→ TO DO
Among the entries below, one line contains "seasonalVariation : bool;" and another contains "[equilibriumBufferSize] and [equilibriumTolerance]". Transcribe those two lines and every line between them, exactly.

→ INPUT
(** * Ecosystem simulation engine (backend/src/simulation/simulator.js)

    A shallow embedding of the [EcosystemSimulator] class: the modified
    Lotka-Volterra derivative, the fixed-step RK4 integrator, the
    run-to-completion driver with its equilibrium and extinction monitors, and
    the two static analysers.

    JavaScript numbers are IEEE 754 binary64 values; they are modelled by the
    primitive binary64 floats, so [+], [-], [*], [/] and the comparisons are
    the very operations the engine executes, NaN, signed zeros and infinities
    included.  [Math.sqrt] is the correctly rounded IEEE square root.
    [Math.sin] and [Math.pow], which ECMAScript leaves
    implementation-approximated, are parameters of the development. *)

From Stdlib Require Import ZArith List Bool Lia Floats Sorted.
From Stdlib Require Uint63.
Import ListNotations.

Set Warnings "-inexact-float,-abstract-large-number".

Open Scope float_scope.

(** ** JavaScript number built-ins *)

Module Js.

(** A JS number holding a non-negative integer counter ([i], [points],
    [array.length]). *)
Definition of_nat (n : nat) : float := of_uint63 (Uint63.of_Z (Z.of_nat n)).

(** [Math.PI] *)
Definition Math_PI : float := 3.141592653589793.

(** [Math.max(a, b)]: NaN if either argument is NaN, and [+0] above [-0]. *)
Definition Math_max (a b : float) : float :=
  if is_nan a || is_nan b then nan
  else if a <? b then b
  else if b <? a then a
  else if get_sign a then b else a.

(** [Math.min(a, b)]: NaN if either argument is NaN, and [-0] below [+0]. *)
Definition Math_min (a b : float) : float :=
  if is_nan a || is_nan b then nan
  else if a <? b then a
  else if b <? a then b
  else if get_sign a then a else b.

(** [Math.round(x)]: the integer nearest to [x], ties towards +Infinity,
    that is [floor(x + 1/2)] computed exactly; NaN, zeros, infinities and
    integral values are returned unchanged, and results in [[-0.5, 0)]
    are [-0]. *)
Definition Math_round (x : float) : float :=
  match Prim2SF x with
  | S754_finite s m e =>
      if (0 <=? e)%Z then x
      else
        let q := (2 ^ (- e))%Z in
        let n := ((2 * (if s then Z.neg m else Z.pos m) + q) / (2 * q))%Z in
        if (n =? 0)%Z then (if s then neg_zero else zero)
        else if (n <? 0)%Z then - of_uint63 (Uint63.of_Z (- n))
        else of_uint63 (Uint63.of_Z n)
  | _ => x
  end.

(** JS [a >= b] and [a > b] *)
Definition geb (a b : float) : bool := b <=? a.
Definition gtb (a b : float) : bool := b <? a.

End Js.
Import Js.

(** ** Parameters, records and results *)

Record PreyParameters := {
  prey_initialPopulation : float;
  birthRate : float;
  carryingCapacity : float
}.

Record PredatorParameters := {
  predator_initialPopulation : float;
  huntingEfficiency : float;
  deathRate : float
}.

Record EnvironmentParameters := {
  resourceAvailability : float;
  seasonalVariation : bool;
  seasonalAmplitude : float
}.

Record SimulationParameters := {
  prey : PreyParameters;
  predator : PredatorParameters;
  environment : EnvironmentParameters
}.

Record TimeStep := {
  time : float;
  preyPopulation : float;
  predatorPopulation : float;
  resourceLevel : float
}.

Record EquilibriumPoint := {
  eq_prey : float;
  eq_predator : float;
  timeToReach : float
}.

(** The fields of an [EcosystemSimulator] instance.  [dt],
    [equilibriumBufferSize] and [equilibriumTolerance] are written once by the
    constructor and never reassigned: they are the constants below.
    [equilibriumBuffer] is never read. *)
Record Simulator := {
  params : SimulationParameters;
  history : list TimeStep;
  currentTime : float;
  maxTime : float;
  preyPop : float;
  predatorPop : float;
  equilibriumReached : bool;
  equilibriumPoint : option EquilibriumPoint;
  extinctionOccurred : bool
}.

Definition dt : float := 0.01.
Definition equilibriumBufferSize : nat := 50.
Definition equilibriumTolerance : float := 0.01.

Definition constructor (parameters : SimulationParameters) : Simulator := {|
  params := parameters;
  history := [];
  currentTime := 0;
  maxTime := 100;
  preyPop := prey_initialPopulation (prey parameters);
  predatorPop := predator_initialPopulation (predator parameters);
  equilibriumReached := false;
  equilibriumPoint := None;
  extinctionOccurred := false
|}.

Definition set_history (this : Simulator) (h : list TimeStep) : Simulator := {|
  params := params this; history := h; currentTime := currentTime this;
  maxTime := maxTime this; preyPop := preyPop this;
  predatorPop := predatorPop this;
  equilibriumReached := equilibriumReached this;
  equilibriumPoint := equilibriumPoint this;
  extinctionOccurred := extinctionOccurred this |}.

Definition set_currentTime (this : Simulator) (t : float) : Simulator := {|
  params := params this; history := history this; currentTime := t;
  maxTime := maxTime this; preyPop := preyPop this;
  predatorPop := predatorPop this;
  equilibriumReached := equilibriumReached this;
  equilibriumPoint := equilibriumPoint this;
  extinctionOccurred := extinctionOccurred this |}.

Definition set_maxTime (this : Simulator) (t : float) : Simulator := {|
  params := params this; history := history this;
  currentTime := currentTime this; maxTime := t; preyPop := preyPop this;
  predatorPop := predatorPop this;
  equilibriumReached := equilibriumReached this;
  equilibriumPoint := equilibriumPoint this;
  extinctionOccurred := extinctionOccurred this |}.

Definition set_pops (this : Simulator) (p q : float) : Simulator := {|
  params := params this; history := history this;
  currentTime := currentTime this; maxTime := maxTime this; preyPop := p;
  predatorPop := q;
  equilibriumReached := equilibriumReached this;
  equilibriumPoint := equilibriumPoint this;
  extinctionOccurred := extinctionOccurred this |}.

Definition set_equilibrium (this : Simulator) (pt : EquilibriumPoint)
  : Simulator := {|
  params := params this; history := history this;
  currentTime := currentTime this; maxTime := maxTime this;
  preyPop := preyPop this; predatorPop := predatorPop this;
  equilibriumReached := true;
  equilibriumPoint := Some pt;
  extinctionOccurred := extinctionOccurred this |}.

Definition set_extinctionOccurred (this : Simulator) : Simulator := {|
  params := params this; history := history this;
  currentTime := currentTime this; maxTime := maxTime this;
  preyPop := preyPop this; predatorPop := predatorPop this;
  equilibriumReached := equilibriumReached this;
  equilibriumPoint := equilibriumPoint this;
  extinctionOccurred := true |}.

(** [array.push(x)] *)
Definition push {A : Type} (a : list A) (x : A) : list A := a ++ [x].

(** [array.slice(-n)]: the last [n] elements (all of them when there are
    fewer). *)
Definition slice_last {A : Type} (n : nat) (a : list A) : list A :=
  skipn (length a - n) a.

(** [array.reduce(f, init)] *)
Definition reduce {A B : Type} (f : B -> A -> B) (init : B) (a : list A) : B :=
  fold_left f a init.

Record Derivatives := { dPreyDt : float; dPredatorDt : float }.
Record Populations := { pop_prey : float; pop_predator : float }.

Section Engine.

(** [Math.sin] and [Math.pow] of the host. *)
Variable Math_sin : float -> float.
Variable Math_pow : float -> float -> float.

(** *** Resource function *)

Definition calculateResourceLevel (this : Simulator) (time : float) : float :=
  let base := resourceAvailability (environment (params this)) in
  if negb (seasonalVariation (environment (params this))) then base
  else
    let amplitude := seasonalAmplitude (environment (params this)) in
    let seasonalFactor := Math_sin (2 * Math_PI * time / 12) in
    Math_max 0 (Math_min 1 (base + amplitude * seasonalFactor)).

(** *** Derivative function *)

Definition calculateDerivatives (this : Simulator)
    (prey_ predator_ resourceLevel_ : float) : Derivatives :=
  let p := params this in
  let effectiveBirthRate := birthRate (prey p) * resourceLevel_ in
  let preyGrowth := effectiveBirthRate * prey_ in
  let predation := huntingEfficiency (predator p) * prey_ * predator_ in
  let preyCompetition :=
    (birthRate (prey p) * prey_ * prey_) / carryingCapacity (prey p) in
  let dPreyDt_ := preyGrowth - predation - preyCompetition in
  let predatorGrowth :=
    huntingEfficiency (predator p) * 0.5 * prey_ * predator_ in
  let predatorDeath := deathRate (predator p) * predator_ in
  let starvationFactor := if prey_ <? 10 then 2.0 else 1.0 in
  let dPredatorDt_ := predatorGrowth - predatorDeath * starvationFactor in
  {| dPreyDt := dPreyDt_; dPredatorDt := dPredatorDt_ |}.

(** *** Integrator *)

Definition rungeKutta4Step (this : Simulator) (prey_ predator_ time : float)
  : Populations :=
  let resourceLevel_ := calculateResourceLevel this time in
  let k1 := calculateDerivatives this prey_ predator_ resourceLevel_ in
  let k2Prey := prey_ + 0.5 * dt * dPreyDt k1 in
  let k2Predator := predator_ + 0.5 * dt * dPredatorDt k1 in
  let k2 := calculateDerivatives this k2Prey k2Predator resourceLevel_ in
  let k3Prey := prey_ + 0.5 * dt * dPreyDt k2 in
  let k3Predator := predator_ + 0.5 * dt * dPredatorDt k2 in
  let k3 := calculateDerivatives this k3Prey k3Predator resourceLevel_ in
  let k4Prey := prey_ + dt * dPreyDt k3 in
  let k4Predator := predator_ + dt * dPredatorDt k3 in
  let k4 := calculateDerivatives this k4Prey k4Predator resourceLevel_ in
  let newPrey := Math_max 0 (prey_ + (dt / 6) *
    (dPreyDt k1 + 2 * dPreyDt k2 + 2 * dPreyDt k3 + dPreyDt k4)) in
  let newPredator := Math_max 0 (predator_ + (dt / 6) *
    (dPredatorDt k1 + 2 * dPredatorDt k2 + 2 * dPredatorDt k3
     + dPredatorDt k4)) in
  {| pop_prey := newPrey; pop_predator := newPredator |}.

→ RESPONSE
  seasonalVariation : bool;
  seasonalAmplitude : float
}.

Record SimulationParameters := {
  prey : PreyParameters;
  predator : PredatorParameters;
  environment : EnvironmentParameters
}.

Record TimeStep := {
  time : float;
  preyPopulation : float;
  predatorPopulation : float;
  resourceLevel : float
}.

Record EquilibriumPoint := {
  eq_prey : float;
  eq_predator : float;
  timeToReach : float
}.

(** The fields of an [EcosystemSimulator] instance.  [dt],
    [equilibriumBufferSize] and [equilibriumTolerance] are written once by the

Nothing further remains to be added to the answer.